2262. Total Appeal of A String
Description
The appeal of a string is the number of distinct characters found in the string.
- For example, the appeal of
"abbca"is3because it has3distinct characters:'a','b', and'c'.
Given a string s, return the total appeal of all of its substrings.
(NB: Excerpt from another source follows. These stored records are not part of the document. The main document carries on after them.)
(** int64 arithmetic wraps around; a sum that has is negative. *)
Definition timeAfter (d : Z) (s : Sim) : outcome Z :=
  let t := wrap_i64 (s_now s + d) in if bool_decide (t < 0)%Z then Panic (ExplicitPanic "Time overflow") else Ok t.
Definition schedule (t : Z) (p : nat) (s : Sim) : nat * Sim :=
  let e := s_next s in
  (e, mkSim (s_now s) (heap_Push (mkAction e t) (s_queue s)) (S e) (s_active s) (s_procs s) (<[e := p]> (s_fn s)) (s_chans s) (s_waiting s)).
Definition unschedule (e : nat) (s : Sim) : outcome Sim :=
  match q_index (s_queue s) !! e with
  | Some i =>
      if bool_decide (0 ≤ i)%Z then
        match heap_Remove (Z.to_nat i) (s_queue s) with
        | Some (_, q) => Ok (with_queue (mkQueue (q_els q) (<[e := (-1)%Z]> (q_index q))) s)
        | None => Panic IndexOutOfRange
        end
      else Ok s
  | None => Panic NilDeref
  end.
(** [Delay] up to waiting: the action it scheduled. *)
Definition Delay (p : nat) (d : Z) (s : Sim) : outcome (nat * Sim) :=
  t ← timeAfter d s; let '(e, s) := schedule t p s in Ok (e, deactivate p s).
(** [doStepLocked]: the earliest action is executed. *)
Definition doStep (s : Sim) : option (action * Sim) :=
  '(e, q) ← heap_Pop (s_queue s);
  p ← s_fn s !! a_id e;
  Some (e, activate p (with_now (a_deadline e) (with_queue q s))).
(** The loop conditions of [Run] and [Step] (no limit) and of [RunFor] (until time [t]). *)
Definition top (q : queue) : option action := head (q_els q).
Definition run_continues (limit : option Z) (s : Sim) : bool :=
  match top (s_queue s), limit with
  | None, _ => false
  | Some _, None => true
  | Some e, Some t => bool_decide (a_deadline e ≤ t)%Z
  end.
(** [waitQuiescence] returns. *)
Definition quiescent (s : Sim) : Prop := s_active s = 0%Z.

(** [send] and [recv] up to the select. *)
Definition chan (c : nat) (s : Sim) : Chan := default (mkChan [] []) (s_chans s !! c).
Definition send (c p : nat) (s : Sim) : Sim :=
  let ch := chan c s in
  match recvProcs ch with
  | (p', w) :: rest => activate p' (with_chan c (mkChan rest (sendProcs ch)) p w true s)
  | [] => let w := s_next s in deactivate p (with_chan c (mkChan [] (sendProcs ch ++ [(p, w)])) p w true s)
  end.
Definition recv (c p : nat) (s : Sim) : Sim :=
  let ch := chan c s in
  match sendProcs ch with
  | (p', w) :: rest => activate p' (with_chan c (mkChan (recvProcs ch) rest) p w false s)
  | [] => let w := s_next s in deactivate p (with_chan c (mkChan (recvProcs ch ++ [(p, w)]) []) p w false s)
  end.
(** The select of [send] or [recv] is over: the value was exchanged, or the process was killed. *)
Definition resume (p : nat) (s : Sim) : Sim :=
  mkSim (s_now s) (s_queue s) (s_next s) (s_active s) (s_procs s) (s_fn s) (s_chans s) (delete p (s_waiting s)).

(** A simulation: what processes do, and the steps of [Run], [RunFor] and [Step] once no process is active. *)
Inductive sim_step (s : Sim) : Sim → Prop :=
| sim_spawn : sim_step s (Spawn s).2
| sim_exit p : is_Some (s_procs s !! p) → sim_step s (Exit p s)
| sim_kill p : is_Some (s_procs s !! p) → sim_step s (Kill p s)
| sim_delay p d e s' : is_Some (s_procs s !! p) → (0 ≤ d < 2 ^ 63)%Z → Delay p d s = Ok (e, s') → sim_step s s'
| sim_cancel e s' : unschedule e s = Ok s' → sim_step s s'
| sim_send c p : is_Some (s_procs s !! p) → sim_step s (send c p s)
| sim_recv c p : is_Some (s_procs s !! p) → sim_step s (recv c p s)
| sim_resume p : sim_step s (resume p s)
| sim_do e s' : quiescent s → doStep s = Some (e, s') → sim_step s s'.
Lemma completes_returnTypeHasValue (returnType : option TSTypeAnnotation) :
  completes allowed (returnTypeHasValue returnType).
Proof.
  destruct returnType as [annotation|]; simpl; [|discriminate].
  destruct (type (typeAnnotation annotation) =? "") eqn:E; simpl.
  - rewrite E. discriminate.
  - apply completes_ret.
Qed.

End Completes.

Lemma completes_weaken (allowed allowed' : exception -> Prop) (c : completion) :
  (forall e, allowed e -> allowed' e) ->
  completes allowed c -> completes allowed' c.
Proof. intros H. destruct c; simpl; auto. Qed.

(** One step of a proof of [completes]: follows the operators of the
    source and closes the leaves with the induction hypotheses. *)
Ltac completes_step :=
  match goal with
  | |- completes _ (ret _) => apply completes_ret
  | |- completes _ (Return VNull) => apply completes_null
  | |- completes _ (returnTypeHasValue _) => apply completes_returnTypeHasValue
  | |- completes _ (_ ||| _) => apply completes_js_or
  | |- completes _ (_ &&& _) => apply completes_js_and
  | |- completes _ (some _ _) => apply completes_some; intros ? ?
  | |- completes _ (with_last _ _) => apply completes_with_last; [|intros ? ?]
  | H : list_all _ _ ?l, Hin : In ?x ?l |- _ =>
      generalize (list_all_In _ _ H x Hin); clear H; intro H
  | H : forall x, In x ?l -> _, Hin : In ?x ?l |- _ =>
      generalize (H x Hin); clear H; intro H
  | H : option_all _ _ ?o |- context [match ?o with _ => _ end] =>
      destruct H
  | |- context [match ?c with CatchClause _ _ => _ end] => destruct c
  | |- context [match ?c with SwitchCase _ _ => _ end] => destruct c
  | |- completes _ (if ?b then _ else _) => destruct b
  | |- completes _ (match ?o with Some _ => _ | None => _ end) => destruct o
  | _ => assumption
  end.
A substring is a contiguous sequence of characters within a string.
Example 1:
Input: s = "abbca" Output: 28 Explanation: The following are the substrings of "abbca": - Substrings of length 1: "a", "b", "b", "c", "a" have an appeal of 1, 1, 1, 1, and 1 respectively. The sum is 5. - Substrings of length 2: "ab", "bb", "bc", "ca" have an appeal of 2, 1, 2, and 2 respectively. The sum is 7. - Substrings of length 3: "abb", "bbc", "bca" have an appeal of 2, 2, and 3 respectively. The sum is 7. - Substrings of length 4: "abbc", "bbca" have an appeal of 3 and 3 respectively. The sum is 6. - Substrings of length 5: "abbca" has an appeal of 3. The sum is 3. The total sum is 5 + 7 + 7 + 6 + 3 = 28.
Example 2:
Input: s = "code" Output: 20 Explanation: The following are the substrings of "code": - Substrings of length 1: "c", "o", "d", "e" have an appeal of 1, 1, 1, and 1 respectively. The sum is 4. - Substrings of length 2: "co", "od", "de" have an appeal of 2, 2, and 2 respectively. The sum is 6. - Substrings of length 3: "cod", "ode" have an appeal of 3 and 3 respectively. The sum is 6. - Substrings of length 4: "code" has an appeal of 4. The sum is 4. The total sum is 4 + 6 + 6 + 4 = 20.
Constraints:
1 <= s.length <= 105sconsists of lowercase English letters.
Solutions
Solution 1: Enumeration
We can enumerate all the substrings that end with each character \(s[i]\) and calculate their gravitational value sum \(t\). Finally, we add up all the \(t\) to get the total gravitational value sum.
When we reach \(s[i]\), which is added to the end of the substring that ends with \(s[i-1]\), we consider the change of the gravitational value sum \(t\):
If \(s[i]\) has not appeared before, then the gravitational value of all substrings that end with \(s[i-1]\) will increase by \(1\), and there are a total of \(i\) such substrings. Therefore, \(t\) increases by \(i\), plus the gravitational value of \(s[i]\) itself, which is \(1\). Therefore, \(t\) increases by a total of \(i+1\).
If \(s[i]\) has appeared before, let the last appearance position be \(j\). Then we add \(s[i]\) to the end of the substrings \(s[0..i-1]\), \([1..i-1]\), \(s[2..i-1]\), \(\cdots\), \(s[j..i-1]\). The gravitational value of these substrings will not change because \(s[i]\) has already appeared in these substrings. The gravitational value of the substrings \(s[j+1..i-1]\), \(s[j+2..i-1]\), \(\cdots\), \(s[i-1]\) will increase by \(1\), and there are a total of \(i-j-1\) such substrings. Therefore, \(t\) increases by \(i-j-1\), plus the gravitational value of \(s[i]\) itself, which is \(1\). Therefore, \(t\) increases by a total of \(i-j\). Therefore, we can use an array \(pos\) to record the last appearance position of each character. Initially, all positions are set to \(-1\).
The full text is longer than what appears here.